(** * flight-booking-automation: the step runner and its orchestrator

    A shallow embedding of [src/utils/runStep.ts], [src/utils/takeStepScreenshot.ts],
    [src/utils/uploadToS3.ts], [takeScreenshot] and the Lambda [handler].

    The TypeScript code is asynchronous but strictly sequential (every
    promise is awaited before the next statement runs), so an [async]
    function is embedded as a state transformer that either returns a value
    or throws; every awaited promise is taken to settle.  The browser, the
    file system, S3 and the clock live in an external state [Ext] that only
    the platform operations can change; the module-level array
    [stepResults] and the lines written with [console.error] live next to
    it in [World].  A unit of work is a computation over [Ext]: the
    closures the handler passes to [runStep] drive the page and never touch
    [stepResults]. *)

From Stdlib Require Import ZArith String Ascii List Lia.
From Stdlib.Strings Require Import Byte.
From stdpp Require Import base strings list gmap pretty.

Set Warnings "-register-all".
Open Scope Z_scope.
Open Scope string_scope.

(** ** JavaScript strings (ASCII fragment) *)

Module JsString.

(** The double quote character, for building messages that contain it. *)
Definition dquote : string := String (ascii_of_nat 34) EmptyString.

(** [\s] of a JavaScript regular expression, restricted to ASCII:
    tab, line feed, vertical tab, form feed, carriage return, space. *)
Definition is_space (c : ascii) : bool :=
  let n := nat_of_ascii c in
  ((9 <=? n)%nat && (n <=? 13)%nat) || (n =? 32)%nat.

WORK TASK:
Where the line containing "[stepResults] and the" appears in the records above, begin there and print every line through the last, exactly and with nothing else.

RESPONSE FOR THIS EXERCISE:
    [stepResults] and the lines written with [console.error] live next to
    it in [World].  A unit of work is a computation over [Ext]: the
    closures the handler passes to [runStep] drive the page and never touch
    [stepResults]. *)

From Stdlib Require Import ZArith String Ascii List Lia.
From Stdlib.Strings Require Import Byte.
From stdpp Require Import base strings list gmap pretty.

Set Warnings "-register-all".
Open Scope Z_scope.
Open Scope string_scope.

(** ** JavaScript strings (ASCII fragment) *)

Module JsString.

(** The double quote character, for building messages that contain it. *)
Definition dquote : string := String (ascii_of_nat 34) EmptyString.

(** [\s] of a JavaScript regular expression, restricted to ASCII:
    tab, line feed, vertical tab, form feed, carriage return, space. *)
Definition is_space (c : ascii) : bool :=
  let n := nat_of_ascii c in
  ((9 <=? n)%nat && (n <=? 13)%nat) || (n =? 32)%nat.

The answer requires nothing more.